Records from a dataset

-=-=-=-=-

(** [emplace] keeps the entries in the order of their keys. *)
Lemma emplace_increasing (map : list (K * V)) entry :
  strictly_increasing less map.*1 = true →
  strictly_increasing less (emplace less map entry).*1 = true.
Proof.
  induction map as [|e rest IH]; intros Hinc; [done|].
  cbn [fmap list_fmap] in Hinc.
  apply strictly_increasing_cons in Hinc as [He Hrest].
  cbn [emplace]. destruct (less entry.1 e.1) eqn:H1.
  - cbn [fmap list_fmap]. apply strictly_increasing_cons. split.
    + constructor; [split; [done|by apply less_asymmetric]|].
      eapply Forall_impl; [exact He|]. intros k' [Hk _].
      pose proof (less_transitive _ _ _ H1 Hk) as Hlt.
      split; [done|by apply less_asymmetric].
    + by apply strictly_increasing_cons.
  - destruct (less e.1 entry.1) eqn:H2; cbn [fmap list_fmap].
    + apply strictly_increasing_cons. split; [|by apply IH].
      apply Forall_fmap. apply emplace_Forall; [by apply Forall_fmap in He|done].
    + by apply strictly_increasing_cons.
Qed.

Lemma find_none {A} (f : A → bool) (l : list A) :
  Forall (λ x, f x = false) l → find f l = None.
Proof. induction 1 as [|x l Hx _ IH]; cbn [find]; [done|by rewrite Hx]. Qed.

(** Looking a key up after an [emplace]: the entry already there for it,
    and the new entry only when there is none. *)
Lemma find_emplace key (map : list (K * V)) entry :
  strictly_increasing less map.*1 = true →
  find (λ e : K * V, equivalent less key e.1) (emplace less map entry)
  = match find (λ e : K * V, equivalent less key e.1) map with
    | Some e => Some e
    | None => if equivalent less key entry.1 then Some entry else None
    end.
Proof.
  induction map as [|e rest IH]; intros Hinc; [done|].
  cbn [fmap list_fmap] in Hinc.
  apply strictly_increasing_cons in Hinc as [He Hrest].
  cbn [emplace]. destruct (less entry.1 e.1) eqn:H1.
  - cbn [find]. destruct (equivalent less key entry.1) eqn:Hk.
    + rewrite (not_equivalent_above key entry.1 e.1) by done.
      rewrite find_none; [done|].
      apply Forall_fmap in He. eapply Forall_impl; [exact He|].
      intros e' [He' _]. cbn in He'.
      apply (not_equivalent_above key entry.1); [done|].
      by apply (less_transitive _ e.1).
    + destruct (equivalent less key e.1); [done|].
      by destruct (find _ rest).
  - destruct (less e.1 entry.1) eqn:H2; cbn [find];
      (destruct (equivalent less key e.1) eqn:Hke; [done|]).
    + by apply IH.
    + destruct (find _ rest); [done|].
      destruct (equivalent less key entry.1) eqn:Hk; [|done].
      assert (equivalent less entry.1 e.1 = true) as Hee
        by (unfold equivalent; by rewrite H1, H2).
      by rewrite (equivalent_transitive _ _ _ Hk Hee) in Hke.
Qed.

-=-=-=-=-

* [WHAT YOU HAVE TO DO] Write out the records exactly, starting at the first line and stopping after the line that contains "e.1) by done.".

* [EXERCISE SOLUTION]
(** [emplace] keeps the entries in the order of their keys. *)
Lemma emplace_increasing (map : list (K * V)) entry :
  strictly_increasing less map.*1 = true →
  strictly_increasing less (emplace less map entry).*1 = true.
Proof.
  induction map as [|e rest IH]; intros Hinc; [done|].
  cbn [fmap list_fmap] in Hinc.
  apply strictly_increasing_cons in Hinc as [He Hrest].
  cbn [emplace]. destruct (less entry.1 e.1) eqn:H1.
  - cbn [fmap list_fmap]. apply strictly_increasing_cons. split.
    + constructor; [split; [done|by apply less_asymmetric]|].
      eapply Forall_impl; [exact He|]. intros k' [Hk _].
      pose proof (less_transitive _ _ _ H1 Hk) as Hlt.
      split; [done|by apply less_asymmetric].
    + by apply strictly_increasing_cons.
  - destruct (less e.1 entry.1) eqn:H2; cbn [fmap list_fmap].
    + apply strictly_increasing_cons. split; [|by apply IH].
      apply Forall_fmap. apply emplace_Forall; [by apply Forall_fmap in He|done].
    + by apply strictly_increasing_cons.
Qed.

Lemma find_none {A} (f : A → bool) (l : list A) :
  Forall (λ x, f x = false) l → find f l = None.
Proof. induction 1 as [|x l Hx _ IH]; cbn [find]; [done|by rewrite Hx]. Qed.

(** Looking a key up after an [emplace]: the entry already there for it,
    and the new entry only when there is none. *)
Lemma find_emplace key (map : list (K * V)) entry :
  strictly_increasing less map.*1 = true →
  find (λ e : K * V, equivalent less key e.1) (emplace less map entry)
  = match find (λ e : K * V, equivalent less key e.1) map with
    | Some e => Some e
    | None => if equivalent less key entry.1 then Some entry else None
    end.
Proof.
  induction map as [|e rest IH]; intros Hinc; [done|].
  cbn [fmap list_fmap] in Hinc.
  apply strictly_increasing_cons in Hinc as [He Hrest].
  cbn [emplace]. destruct (less entry.1 e.1) eqn:H1.
  - cbn [find]. destruct (equivalent less key entry.1) eqn:Hk.
    + rewrite (not_equivalent_above key entry.1 e.1) by done.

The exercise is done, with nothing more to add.